Alguém, algo, algum ser, de forma permanente e misteriosa, oculto sob o invisível,
vigia-me cheio de presságios... É aurora e o sol sobe como quem canta. E a
aurora é bela e fria. No céu imensamente azul, no céu estranhamente azul, uma
grande ave paira sobre meus sonhos. É ela que me observa? Porém quem é que toca
a Sinfonia nº. 1 de Brahms? Sim, porque vibra essa obra em meus tímpanos, porém
não sei de onde ela nasce.
Dos
grandes e roxos olhos da ave eu fito a saudade. E a ave parte ao longe sob o
sol que brilha e assim percebo que não é ela que me observa. Sol que brilha
como quem ama. Imperador , doador da vida, que também mantém fixo seus olhos de
luz, fogo e raio sobre minha consciência. Mas não é ele que me observa. À
medida que caminho por entre flores e enxames de borboletas, vejo que o astro
solar ascende entre o que existe, cintila sobre a tranquilidade escura e
iminente das folhas ancestrais das árvores das matas que avisto na distância do
meu desejo.
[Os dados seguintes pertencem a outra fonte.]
(* ===== verification/Server.v ===== *)
(** The process around the tracker: the request gate ([server/concurrency_gate.js]), which
    bounds the requests in flight and sheds the rest, and the shutdown
    ([server/shutdown.js]).  Tasks run one at a time between their awaits, so both are
    transition systems over the events of the process. *)

From S2P Require Import Prelude KeyCodec ChainParams.

#[local] Open Scope string_scope.
#[local] Open Scope nat_scope.
#[local] Open Scope list_scope.

(** * The request gate *)

Module Gate.

(** A missing value keeps the default, a text that is no integer too; zero and below
    disable the gate. *)
Definition resolveLimit (rawValue : option string) (defaultLimit : Z) : Z :=
  let fallback := if bool_decide (0 < defaultLimit)%Z then defaultLimit else 0%Z in
  let read := readInt rawValue in
  if ir_absent read then fallback
  else match ir_value read with
       | None => fallback
       | Some v => if bool_decide (0 < v)%Z then v else 0%Z
       end.

(** A slot; [work] are the tracked promises. *)
Record gate_slot := mkSlot { released : bool; claimed : bool; work : list nat }.

(** An admitted request has a slot; one that was exempt has none.  [ended]: ['finish'] or
    ['close'] fired on its response. *)
Record gated := mkRequest { slot_of : option gate_slot; ended : bool }.
(* ===== verification/Api.v ===== *)
(** What a request meets around the queries ([api/startup.js], [api/routes.js],
    [api/sync_status.js], [api.js]): the guard of the admin methods, the page options, and
    the three surfaces a caller gates on: [get_sync_status], the freshness that rides on
    every answer, and [GET /status].  Sending the answer is Express. *)

From S2P Require Import Prelude KeyCodec ChainParams LevelDb Store Tracker Rollback Parsing SyncLoop Queries Json Startup Connector.

#[local] Open Scope string_scope.
#[local] Open Scope nat_scope.
#[local] Open Scope list_scope.

(** * Values of a request *)

(** [String(v)]. *)
Fixpoint js_string (v : json) : string :=
  match v with
  | JNull => "null"
  | JBool b => if b then "true" else "false"
  | JInt z => to_radix 10 z
  | JStr s => s
  | JArr l =>
      (fix items (first : bool) (l : list json) : string :=
         match l with
         | [] => ""
         | v :: r =>
             let text := match v with JNull => "" | _ => js_string v end in
             String.append (if first then text else String.append "," text) (items false r)
         end) true l
  | JObj _ => "[object Object]"
  end.

(** [Number(v)]: [None] is [NaN] or no integer. *)
Definition js_number (v : json) : option Z :=
  let of_text s := if bool_decide (trim s = "") then Some 0%Z else Number (trim s) in
  match v with
  | JNull => Some 0%Z
  | JBool b => Some (if b then 1 else 0)%Z
  | JInt z => Some z
  | JStr s => of_text s
  | JArr _ => of_text (js_string v)
  | JObj _ => None
  end.

(** [v.k] of what a request carries: an own field of an object. *)
Definition property (k : string) (v : json) : option json := match v with JObj l => field k l | _ => None end.

(** * The admin guard *)

Definition ADMIN_METHODS : list string :=
  ["getbootstrap"; "getbootstrapstatus"; "restorebootstrap"; "getbootstraprestorestatus"; "get_input_from_key_pattern"].

Record api_config := mkApiConfig {
  MAX_JSONRPC_BATCH : nat; MAX_PAGE_LIMIT : Z; UTXO_TRACKER_API_KEY : option string }.

Definition keyEquals (provided expected : string) : bool :=
  if negb (bool_decide (String.length provided = String.length expected)) then false
  else String.eqb provided expected.

(** [next()], or what is answered instead: a status and a JSON-RPC error. *)
Inductive guard_outcome := Next | Refuse (status code : Z) (id : json).

Definition request_entries (body : option json) : list (option json) :=
  match body with Some (JArr l) => Some <$> l | _ => [body] end.

Definition method_of (e : option json) : option string :=
  match e ≫= property "method" with Some (JStr m) => Some m | _ => None end.

Definition names_admin (e : option json) : bool :=
  match method_of e with Some m => bool_decide (toLowerCase m ∈ ADMIN_METHODS) | None => false end.

(** [(!Array.isArray(body) && body && body.id) || null]. *)
Definition reply_id (body : option json) : json :=
  match body with
  | Some (JArr _) | None => JNull
  | Some b => let id := property "id" b in if truthy id then default JNull id else JNull
  end.

Definition set_text (o : option string) : option string := s ← o; if bool_decide (s = "") then None else Some s.

Definition authorized (cfg : api_config) (authorization : option string) : bool :=
  match set_text (UTXO_TRACKER_API_KEY cfg), set_text authorization with
  | Some key, Some header => keyEquals header (String.append "Bearer " key)
  | _, _ => false
  end.

Definition too_large (cfg : api_config) (body : option json) : bool :=
  match body with Some (JArr l) => MAX_JSONRPC_BATCH cfg <? length l | _ => false end.

Definition adminGuard (cfg : api_config) (body : option json) (authorization : option string) : guard_outcome :=
  if too_large cfg body then Refuse 400 (-32600) JNull
  else
    let wantsAdmin := existsb names_admin (request_entries body) in
    if wantsAdmin && negb (authorized cfg authorization) then Refuse 401 (-32001) (reply_id body) else Next.

(** * Page options *)

Record page_opts := mkPageOpts { po_limit : option Z; po_after : option string }.



Definition given (o : option json) : option json :=
  match o with Some JNull | None => None | Some (JStr s) => if bool_decide (s = "") then None else o | _ => o end.

Definition parsePageOpts (maxPageLimit : Z) (limit after : option json) : res page_opts :=
  limit ← match given limit with
          | None => Ok None
          | Some v =>
              match js_number v with
              | Some n => if bool_decide (n <= 0)%Z then Err (Error EBadRequest) else Ok (Some (Z.min n maxPageLimit))
              | None => Err (Error EBadRequest)
              end
          end;
  Ok (mkPageOpts limit (js_string <$> given after)).
(* ===== verification/Restore.v ===== *)
(** The bootstrap snapshots ([bootstrap/restore_validation.js], [api/errors.js] and
    [api/errors/archive_identity.js], [api/compression.js],
    [bootstrap/bootstrap_recovery.js] and the admin methods of [api/routes.js]): the gates
    an archive passes before the data directory is wiped, and the admin operations as a
    state machine over the tracker's lifecycle: [launchTracker] of [api.js], the stages of
    [start()] ([sync_loop.js]), [stopParsing] and the halt; [Startup] has these methods in
    full, here only the flags, stores and calls that the operations meet are kept.  The files, [tar], [pigz] and the cryptography are the host: a parameter. *)

From S2P Require Import Prelude KeyCodec ChainParams Json Connector Api.

#[local] Open Scope string_scope.
#[local] Open Scope nat_scope.
#[local] Open Scope list_scope.

(** * Texts *)

Fixpoint drop_slashes (s : string) : string :=
  match s with String.String "/" r => drop_slashes r | _ => s end.

(** [s.trim().replace(/\/+$/, '')]. *)
Definition clean_member (raw : string) : string := rev_string (drop_slashes (rev_string (trim raw) "")) "".

(** Around the last slash. *)
Fixpoint split_last_slash (s : string) : option (string * string) :=
  match s with
  | String.EmptyString => None
  | String.String c r =>
      match split_last_slash r with
      | Some (a, b) => Some (String.String c a, b)
      | None => if bool_decide (c = "/"%char) then Some ("", r) else None
      end
  end.

(** [path.posix.basename] and [path.posix.dirname] of a path that does not end in a slash. *)
Definition basename (s : string) : string := match split_last_slash s with Some (_, b) => b | None => s end.
Definition dirname (s : string) : string :=
  match split_last_slash s with
  | Some (a, _) => if bool_decide (a = "") then "/" else if bool_decide (a = "/") then "//" else a
  | None => "."
  end.

Definition WRAPPER_MEMBER_NAMES : list string := ["data.tar.gz"; "data.sha256"].

Definition isWrapperArchive (memberNames : list string) : bool :=
  existsb (fun raw => bool_decide (basename (clean_member raw) ∈ WRAPPER_MEMBER_NAMES)) memberNames.

Definition memberParts (raw : string) : string * string :=
  let clean := clean_member raw in
  let dir := dirname clean in
  (if bool_decide (dir = "." \/ dir = "/") then ""
   else match strip_prefix "./" dir with Some r => r | None => dir end, basename clean).

(** [/^MANIFEST-\d+$/]. *)
Definition is_manifest (base : string) : bool :=
  match strip_prefix "MANIFEST-" base with
  | Some r => let '(ds, rest) := span_chars is_digit r in negb (bool_decide (ds = "")) && bool_decide (rest = "")
  | None => false
  end.

Definition hasRequiredLevelDbMembers (memberNames : list string) : bool :=
  let at_root (ok : string -> bool) raw := let '(dir, base) := memberParts raw in bool_decide (dir = "") && ok base in
  existsb (at_root (fun base => bool_decide (base = "CURRENT"))) memberNames && existsb (at_root is_manifest) memberNames.

Definition is_hex_char (c : Ascii.ascii) : bool :=
  let n := Ascii.nat_of_ascii c in
  ((48 <=? n) && (n <=? 57)) || ((65 <=? n) && (n <=? 70)) || ((97 <=? n) && (n <=? 102)).
Definition is_word_char (c : Ascii.ascii) : bool :=
  let n := Ascii.nat_of_ascii c in
  ((48 <=? n) && (n <=? 57)) || ((65 <=? n) && (n <=? 90)) || ((97 <=? n) && (n <=? 122)) || (n =? 95).

(** [n] hexadecimal digits that end at a word boundary. *)
Fixpoint hex_word (n : nat) (s : string) : option string :=
  match n with
  | O => match s with String.String c _ => if is_word_char c then None else Some "" | String.EmptyString => Some "" end
  | S m =>
      match s with
      | String.String c r => if is_hex_char c then String.String c <$> hex_word m r else None
      | String.EmptyString => None
      end
  end.

(** The first match of [/\b[0-9a-fA-F]{64}\b/]. *)
Fixpoint match_digest (after_word : bool) (s : string) : option string :=
  match (if after_word then None else hex_word 64 s) with
  | Some d => Some d
  | None => match s with String.String c r => match_digest (is_word_char c) r | String.EmptyString => None end
  end.

Definition parseSha256Sidecar (text : string) : option string := toLowerCase <$> match_digest false text.

(** [s.split(/\s+/)]: the words of a text that neither starts nor ends in white space. *)
Fixpoint words (s : string) : list string :=
  match s with
  | String.EmptyString => [""]
  | String.String c r =>
      if is_space c then (match words r with "" :: (_ :: _) as w => w | w => "" :: w end)
      else match words r with w :: ws => String.String c w :: ws | [] => [String.String c ""] end
  end.

(** * Identity *)

Record archive_id := mkArchiveId { id_module : option string; id_coin : option string; id_network : option string }.

Definition TRACKER_MODULE : string := "xchain-utxo-tracker".

(** [None]: no string, or a blank one. *)
Definition identityValue (value : option string) : option string :=
  v ← value; let v := toLowerCase (trim v) in if bool_decide (v = "") then None else Some v.

Definition trackerArchiveIdentity (network : option string) : archive_id :=
  match split_last_dash (default "" (identityValue network)) with
  | Some (coin, net) =>
      if bool_decide (coin = "") || bool_decide (net = "") then mkArchiveId (Some TRACKER_MODULE) None None
      else mkArchiveId (Some TRACKER_MODULE) (Some coin) (Some net)
  | None => mkArchiveId (Some TRACKER_MODULE) None None
  end.

Definition parseArchiveMeta (text : string) : option archive_id :=
  match parse text with
  | Some v =>
      match property "format" v with
      | Some (JInt 1) =>
          let get k := identityValue (match property k v with Some (JStr s) => Some s | _ => None end) in
          Some (mkArchiveId (get "module") (get "coin") (get "network"))
      | _ => None
      end
  | None => None
  end.

Definition ARCHIVE_IDENTITY_FIELDS : list (archive_id -> option string) := [id_module; id_coin; id_network].

(** The fields in which the archive names another tracker, and those it does not name. *)
Definition mismatches (meta : option archive_id) (target : archive_id) : list (string * option string) :=
  omap (fun field : archive_id -> option string =>
          archive ← identityValue (meta ≫= field);
          if bool_decide (Some archive = identityValue (field target)) then None else Some (archive, identityValue (field target)))
    ARCHIVE_IDENTITY_FIELDS.

Definition unchecked (meta : option archive_id) : nat :=
  length (filter (fun field : archive_id -> option string => identityValue (meta ≫= field) = None) ARCHIVE_IDENTITY_FIELDS).

Inductive id_status := Mismatch | Unchecked | Match.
E a cintilar nas árvores fêminas, o sol proclama com cristalinas
trombetas que não é ele que me observa, porque ele somente o faz durante o dia,
e quem me observa o fará eternamente... Porém quem é que toca o concerto para
piano nº. 2 de Brahms? Sim, porque vibra essa obra em meus tímpanos, mas não
sei de onde ela nasce.
Vem
uma névoa do onde não é. Névoa densa e fria e longa e bela. Um céu nublado que
amorteceu a luz solar. E o sol se mortifica em benefício à sombra. Um gelado
estremecimento anímico traz consigo um inconcebível enigma... Que almas são
aquelas que diviso flutuando invisíveis por entre a neblina? Que dança de
espectros assoma solene ascendendo em alto cedro negro. Espíritos brancos e
céleres valsam em perfeito equilíbrio e simetria e miram meus olhos, mas não
são eles que me observam, apesar de tão fantástico espetáculo. Quem é que berra
dentro do bosque? Bosque em sonhos, sombrio. Contudo não sou eu que sonho. Porém
quem é que toca o Trio para piano, violino e violoncelo n°1de Brahms? Sim,
porque vibra essa obra em meus tímpanos, mas não sei de onde ela nasce.
É
Tarde. Sinto que parte minha inspiração, ainda que permaneça ouvindo tantos
gritos e grunhidos e rugidos e urros e gemidos e lamentos e murmúrios e
sussurros que caem e sobem, que vão e voltam, que voam e brilham, que crescem e
morrem, que dançam e beijam na tarde em névoa da mata inaudita. E sei que não
são essas coisas que me observam. Há segredos e arcanos inacessíveis por trás
de tão largo labirinto. Porém, quem é que toca o quarteto para piano e cordas
nº. 3 de Brahms? Sim, porque vibra essa obra em meus tímpanos, mas não sei de
onde ela nasce.
Correu
por entre o tenso um gato-do-mato. Dizem que há algo que não é nos olhos dos
felinos. Escondeu-se atrás de um cipreste. Que nuvens etéreas se evolam daquele
cipreste, carregadas de intensa paixão desesperada?... No entanto, a paixão não
é minha. Talvez eu perca minha paixão. Sei que a vertigem em um dos galhos do
cipreste mergulha na emotividade psíquica daquelas nuvens vermelhas que não sei
de onde caem. Só sei que não existem ciprestes em nossas matas nativas...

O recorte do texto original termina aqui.